Sharma Neha, Simic Marija K, Davies Bethan K, Olesen Jacob Bastholm, Søe Kent, McDonald Michelle M
Clinical Cell Biology, Pathology Research Unit, University of Southern Denmark, Odense, Denmark.
Department of Molecular Medicine, University of Southern Denmark, Odense, Denmark.
Methods Mol Biol. 2025;2885:23-49. doi: 10.1007/978-1-0716-4306-8_2.
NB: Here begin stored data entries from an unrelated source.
Lemma select_loop_spec c g sel pool s r :
  select_loop c g sel pool = (s, r) →
  ∃ chosen skipped, s = sel ++ chosen ∧ r = reverse skipped ++ pool ∧ sublist chosen c ∧ chosen ++ skipped ≡ₚ c.
Proof.
  revert g sel pool. induction c as [|tx c IH]; intros g sel pool; cbn [select_loop].
  { intros [= <- <-]. exists [], []. by rewrite app_nil_r. }
  destruct (_ <=? _); intros E1.
  - destruct (IH _ _ _ E1) as (ch & sk & -> & -> & Hs & Hp). exists (tx :: ch), sk.
    rewrite -app_assoc. split_and!; [done|done|by constructor|]. cbn. by rewrite Hp.
  - destruct (IH _ _ _ E1) as (ch & sk & -> & -> & Hs & Hp). exists ch, (tx :: sk).
    rewrite reverse_cons -app_assoc. split_and!; [done|done|by constructor|]. by rewrite -Permutation_middle Hp.
Qed.

(** Without overflow the loop fills the block: what it leaves out does not fit any more. *)
Lemma select_loop_gas c sel pool s r :
  Forall (λ tx, gas_estimate tx ≤ U64_MAX - DEFAULT_BLOCK_GAS_LIMIT) c → total_gas sel ≤ DEFAULT_BLOCK_GAS_LIMIT →
  select_loop c (total_gas sel) sel pool = (s, r) →
  total_gas sel ≤ total_gas s ≤ DEFAULT_BLOCK_GAS_LIMIT ∧
  ∀ tx, tx ∈ r → tx ∈ pool ∨ total_gas s + gas_estimate tx > DEFAULT_BLOCK_GAS_LIMIT.
Proof.
  intros Hc. revert sel pool. induction Hc as [|tx c Hg _ IH]; intros sel pool Hsel; cbn [select_loop].
  { intros [= <- <-]. split; [lia|]. by left. }
  pose proof (gas_estimate_range tx) as Hr.
  assert (0 ≤ total_gas sel) as H0.
  { clear. induction sel as [|x sel IH]; [done|]. cbn. pose proof (gas_estimate_range x). rewrite -/(total_gas sel). lia. }
  assert (wrap64 (total_gas sel + gas_estimate tx) = total_gas (sel ++ [tx])) as Ew.
  { rewrite total_gas_app /= Z.add_0_r /wrap64 Z.mod_small //. rewrite /U64_MAX in Hg. lia. }
  rewrite Ew. destruct (Z.leb_spec (total_gas (sel ++ [tx])) DEFAULT_BLOCK_GAS_LIMIT) as [Hle|Hgt]; intros E1.
  - destruct (IH _ _ Hle E1) as [Hs Hout]. split; [|done]. rewrite total_gas_app /= in Hs. lia.
  - destruct (IH _ _ Hsel E1) as [Hs Hout]. split; [done|]. intros x Hx.
    destruct (Hout x Hx) as [[->|Hin]%elem_of_cons|Hfit]; [right|by left|by right].
    rewrite total_gas_app /= in Hgt. lia.
Qed.

Section producer_ok.
Context `{TextLib} `{HeaderJson} `{ProducerLib} `{TrieLib} `{Revm} `{Bincode Account} `{Bincode Block}.
Context {Src : Type} (src : TxSource Src).
Implicit Types (p : BlockProducer Src) (w : World Src).

Lemma selection_run fuel p p1 :
  refill_pool src fuel p = (Good tt, p1) →
  ∃ s r, select_loop (sort_by_key nonce_key (pending_pool p1)) 0 [] [] = (s, r) ∧
    select_transactions_for_block src fuel p = (Good s, set_pool (source p1) r p1).
Proof.
  intros E1. rewrite /select_transactions_for_block /chain E1 /state. destruct (pending_pool p1) as [|tx pool] eqn:E2.
  - exists [], []. split; [done|]. destruct p1. cbn in *. by subst.
  - destruct (select_loop _ _ _ _) as [s r] eqn:E3. by exists s, r.
Qed.

(** The transactions of a block are chosen from the pool without losing or duplicating any:
    the chosen ones and what stays in the pool are the pool as it was after the refill. The
    chosen ones are in nonce order, and those of one nonce in the order of the pool. When
    no gas limit is near the end of the 64-bit range, their gas fits the limit of a block, and no transaction
    left in the pool would still fit. *)
Theorem selection_exact fuel p p1 :
  refill_pool src fuel p = (Good tt, p1) →
  ∃ s p', select_transactions_for_block src fuel p = (Good s, p') ∧
    s ++ pending_pool p' ≡ₚ pending_pool p1 ∧
    StronglySorted (λ a b, nonce_key a ≤ nonce_key b) s ∧
    (∀ k, sublist (filter (λ tx, nonce_key tx = k) s) (filter (λ tx, nonce_key tx = k) (pending_pool p1))) ∧
    (Forall (λ tx, gas_estimate tx ≤ U64_MAX - DEFAULT_BLOCK_GAS_LIMIT) (pending_pool p1) →
     total_gas s ≤ DEFAULT_BLOCK_GAS_LIMIT ∧
     ∀ tx, tx ∈ pending_pool p' → total_gas s + gas_estimate tx > DEFAULT_BLOCK_GAS_LIMIT).
Proof.
  intros E1. destruct (selection_run fuel p p1 E1) as (s & r & E2 & E3). eexists s, _. split; [exact E3|].
  destruct (select_loop_spec _ _ _ _ _ _ E2) as (ch & sk & -> & -> & Hs & Hp). cbn [app] in *.
  split_and!; cbn [pending_pool set_pool].
  - rewrite app_nil_r reverse_Permutation Hp. apply sort_by_key_perm.
  - eapply StronglySorted_sublist; [|exact Hs]. apply sort_by_key_sorted.
  - intros k. rewrite -(sort_by_key_stable nonce_key (pending_pool p1)). by apply filter_sublist.
  - intros Hg. rewrite app_nil_r in E2 |- *.
    destruct (select_loop_gas (sort_by_key nonce_key (pending_pool p1)) [] [] ch (reverse sk)) as [Hle Hout]; [|done|exact E2|].
    + by rewrite sort_by_key_perm.
    + split; [lia|]. intros tx Hin. by destruct (Hout tx Hin) as [?%elem_of_nil|].
Qed.

(** * Refilling the pool *)

(** What the producer relies on: the source is a queue. *)
Record SourceLaws (holds : Src → list text → Prop) : Prop := {
  src_pop s q : holds s q → ∃ s', src_get src s = (inr (head q), s') ∧ holds s' (tail q);
}.

Lemma refill_run holds fuel p q :
  SourceLaws holds → holds (source p) q → (length q < fuel)%nat →
  ∃ n p1, refill_pool src fuel p = (Good tt, p1) ∧
    pending_pool p1 = pending_pool p ++ omap parse_transaction (take n q) ∧
    holds (source p1) (drop n q) ∧
    (pool_max_size p ≤ len (pending_pool p1) ∨ drop n q = []) ∧
    len (pending_pool p1) ≤ Z.max (len (pending_pool p)) (pool_max_size p) ∧
    current_block_number p1 = current_block_number p ∧ last_block_hash p1 = last_block_hash p.
Proof.
  intros Hl. revert p q. induction fuel as [|fuel IH]; intros p q Hq Hf; [lia|]. cbn [refill_pool].
  destruct (Z.ltb_spec (len (pending_pool p)) (pool_max_size p)) as [Hlt|Hge].
  - destruct (src_pop _ Hl _ _ Hq) as (s' & E1 & Hq'). rewrite E1. destruct q as [|x q].
    + eexists 0%nat, _. split; [done|]. cbn. rewrite app_nil_r. split_and!; [done|done|by right|lia|done|done].
    + cbn [head tail length] in *. destruct (parse_transaction x) as [tx|] eqn:Ep.
      * edestruct (IH (set_pool s' (pending_pool p ++ [tx]) p) q Hq') as (n & p1 & E2 & Hp & Hh & Hor & Hm & Hc); [lia|].
        exists (S n), p1. cbn in *. rewrite Ep. rewrite len_app len_cons len_nil in Hm.
        split_and!; [done|by rewrite Hp -app_assoc|done|done|lia|apply Hc..].
      * edestruct (IH (set_pool s' (pending_pool p) p) q Hq') as (n & p1 & E2 & Hp & Hh & Hor & Hm & Hc); [lia|].
        exists (S n), p1. cbn in *. rewrite Ep. split_and!; [done..|apply Hc|apply Hc].
  - eexists 0%nat, p. split; [done|]. cbn. rewrite app_nil_r. split_and!; [done|done|by left|lia|done|done].
Qed.

(** The refill of the pool always ends: from a topic that holds [q], a turn for each of its
    entries and one more are enough. It takes a prefix of the topic, adds the entries that parse to
    the pool in their order and drops the others, and stops only when the pool is full or
    the topic is empty. The pool never grows beyond its size. *)
Theorem refill_terminates holds fuel p q :
  SourceLaws holds → holds (source p) q → (length q < fuel)%nat →
  ∃ n p1, refill_pool src fuel p = (Good tt, p1) ∧
    pending_pool p1 = pending_pool p ++ omap parse_transaction (take n q) ∧
    holds (source p1) (drop n q) ∧
    (pool_max_size p ≤ len (pending_pool p1) ∨ drop n q = []) ∧
    len (pending_pool p1) ≤ Z.max (len (pending_pool p)) (pool_max_size p) ∧
    current_block_number p1 = current_block_number p ∧ last_block_hash p1 = last_block_hash p.
Proof. apply refill_run. Qed.

(** * The chain *)

Fixpoint chained (n : Z) (prev : text) (hs : list BlockHeader) : Prop :=
  match hs with
  | [] => True
  | h :: hs => number h = n ∧ parent_hash h = prev ∧ chained (n + 1) (announced_hash h) hs
  end.

Definition produced (rs : list (result ProducerError (BlockHeader * list RawTx))) : list BlockHeader :=
  omap (λ r, match r with Good (h, _) => Some h | _ => None end) rs.

(** What a tick does to the position of the chain. *)
Definition same_position p p' : Prop :=
  current_block_number p' = current_block_number p ∧ last_block_hash p' = last_block_hash p.

Lemma refill_position fuel p : same_position p (refill_pool src fuel p).2.
Proof.
  revert p. induction fuel as [|fuel IH]; intros p; [done|]. cbn [refill_pool]. destruct (_ <? _); [|done].
  destruct (src_get src (source p)) as [[e|[x|]] s']; [done| |done].
  destruct (parse_transaction x); [apply (IH (set_pool s' (pending_pool p ++ [_]) p))|apply (IH (set_pool s' (pending_pool p) p))].
Qed.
This chapter describes the isolation, expansion, staining, and imaging of osteoclasts from murine (MKS, BKD, and MMM) and human (NS, JBO, and KS) sources. We cover in detail both traditional and more modern methods of assessing osteoclast formation and function in vitro including advances in image acquisition and automated analyses. Importantly, we provide in-depth methods for human osteoclast culture systems, methods to assess human osteoclast function, and highlight potential methodological pitfalls and ways to overcome them. This collection of protocols provides a valuable resource for labs either initiating in vitro osteoclast assays or aiming to expand on traditional methods.
本章介绍了从小鼠(MKS、BKD和MMM)和人类(NS、JBO和KS)来源分离、扩增、染色和成像破骨细胞的方法。我们详细介绍了评估体外破骨细胞形成和功能的传统方法和更现代的方法,包括图像采集和自动分析方面的进展。重要的是,我们提供了人类破骨细胞培养系统的深入方法、评估人类破骨细胞功能的方法,并突出了潜在的方法陷阱以及克服这些陷阱的方法。这套实验方案为刚开始进行体外破骨细胞检测或希望扩展传统方法的实验室提供了宝贵的资源。